- What to do:
If a line in the entries below contains "intros", copy it.

Saved entries:
════════════════

(** X5: with the cursor inside the slots, [setAny()] succeeds and leaves
    the cursor inside the slots.  An index [r < max()] it returns was not
    set before, is set afterwards, and no other index of the domain
    changes. *)
Theorem setAny_hands_out_unset (s : BitArray) :
  wf s -> cursor_in_slots s ->
  exists s' r,
    setAny s = Ok (s', r) /\ cursor_in_slots s' /\ 0 <= r <= m_max s /\
    (r < m_max s ->
       isSet s r = Ok false /\ isSet s' r = Ok true /\
       (forall p, 0 <= p < m_max s -> p <> r -> isSet s' p = isSet s p)).
Proof.
  intros Hwf [Hl0 HlN].
  assert (Hmax : 1 <= m_max s) by (destruct Hwf; lia).
  assert (Hlen : (Z.to_nat (m_numSlots s) <= length (words s))%nat)
    by (destruct Hwf; assumption).
  pose proof (wf_numSlots_bound s Hwf) as Hn.
  change (2 ^ 26) with 67108864 in Hn.
  (* what a call of setRightmostBit from a state with another cursor gives *)
  assert (Hfound : forall l j w,
            0 <= l <= m_numSlots s -> 0 <= j < m_numSlots s ->
            words s !! Z.to_nat j = Some w -> w <> UINT64_MAX ->
            exists s' r,
              setRightmostBit (with_last s l) j = Ok (s', r) /\
              cursor_in_slots s' /\ 0 <= r <= m_max s /\
              (r < m_max s ->
                 isSet s r = Ok false /\ isSet s' r = Ok true /\
                 (forall p, 0 <= p < m_max s -> p <> r -> isSet s' p = isSet s p))).
  { intros l j w Hl Hj Hw Hne.
    assert (Hwfl : wf (with_last s l))
      by (apply wf_with_last; [exact Hwf|change (2 ^ 32) with 4294967296; lia]).
    destruct (setRightmostBit_effect (with_last s l) j w Hwfl Hj Hw Hne)
      as [t [s' [Ht [Hz [Hlow [Hrun [Hwf' [Hmax' [Hn' [Hl' [Hr Hbits]]]]]]]]]]].
    cbn [with_last m_max m_numSlots m_last] in *.
    exists s', (Z.min (64 * j + t) (m_max s)).
    split; [exact Hrun|].
    split; [unfold cursor_in_slots; rewrite Hl', Hn'; exact Hl|].
    split; [lia|]. intros Hlt.
    assert (Er : Z.min (64 * j + t) (m_max s) = 64 * j + t) by lia.
    rewrite Er in *.
    split; [rewrite isSet_bit_at by (try exact Hwf; lia); f_equal; exact Hr|].
    split.
    { rewrite isSet_bit_at by (try exact Hwf'; lia). f_equal.
      rewrite Hbits by lia. rewrite Z.eqb_refl. apply orb_true_r. }
    intros p Hp Hpr.
    rewrite isSet_bit_at by (try exact Hwf'; lia).
    rewrite isSet_bit_at by (try exact Hwf; lia). f_equal.
    rewrite Hbits by lia.
    destruct (Z.eqb_spec p (64 * j + t)); [contradiction|apply orb_false_r]. }
  unfold setAny.
  destruct (first_nonfull_from s (m_last s) (Z.to_nat (m_numSlots s - m_last s)))
    as [Hfull1|[j [w [Hj [Hw [Hne Hfull1]]]]]]; [lia|lia| |].
  - rewrite setAny_loop_full by (try exact Hfull1; lia). rewrite bind_Ok_l.
    cbn [with_last m_last m_numSlots].
    set (l1 := if decide (Z.to_nat (m_numSlots s - m_last s) = O) then m_last s
               else m_last s + Z.of_nat (Z.to_nat (m_numSlots s - m_last s))).
    assert (El1 : l1 = m_numSlots s) by (unfold l1; destruct (decide _); lia).
    rewrite El1. destruct (Z.leb_spec (m_numSlots s) (m_numSlots s)); [|lia].
    rewrite with_last_with_last.
    destruct (first_nonfull_from (with_last s 0) 0 (Z.to_nat (m_last s)))
      as [Hfull2|[j [w [Hj [Hw [Hne Hfull2]]]]]];
      [lia|cbn [with_last words]; lia| |].
    + rewrite (setAny_loop_full _ (with_last s 0) 0 (Z.le_refl 0) Hfull2).
      rewrite bind_Ok_l.
      rewrite with_last_with_last. cbn [with_last m_last m_max].
      eexists. eexists. split; [reflexivity|].
      split; [unfold cursor_in_slots; cbn [with_last m_last m_numSlots];
              destruct (decide (Z.to_nat (m_last s) = O)); lia|].
      split; [lia|]. intros Hlt. lia.
    + rewrite (setAny_loop_skip _ _ 0 j w) by (try assumption; lia).
      rewrite with_last_with_last. cbn [with_last m_last].
      set (l := if decide (j = 0) then 0 else j).
      cbn [with_last words] in Hw.
      destruct (Hfound l j w) as [s' [r [Hrun Hrest]]];
        [unfold l; destruct (decide (j = 0)); lia|lia|exact Hw|exact Hne|].
      rewrite Hrun, bind_Ok_l. exists s', r. split; [reflexivity|exact Hrest].
  - rewrite (setAny_loop_skip _ _ (m_last s) j w) by (try assumption; lia).
    set (l := if decide (j = m_last s) then m_last s else j).
    destruct (Hfound l j w) as [s' [r [Hrun Hrest]]];
      [unfold l; destruct (decide (j = m_last s)); lia|lia|exact Hw|exact Hne|].
    rewrite Hrun, bind_Ok_l. exists s', r. split; [reflexivity|exact Hrest].
Qed.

════════════════

- Output for this task:
  intros Hwf [Hl0 HlN].
  { intros l j w Hl Hj Hw Hne.
    split; [lia|]. intros Hlt.
    intros p Hp Hpr.
      split; [lia|]. intros Hlt. lia.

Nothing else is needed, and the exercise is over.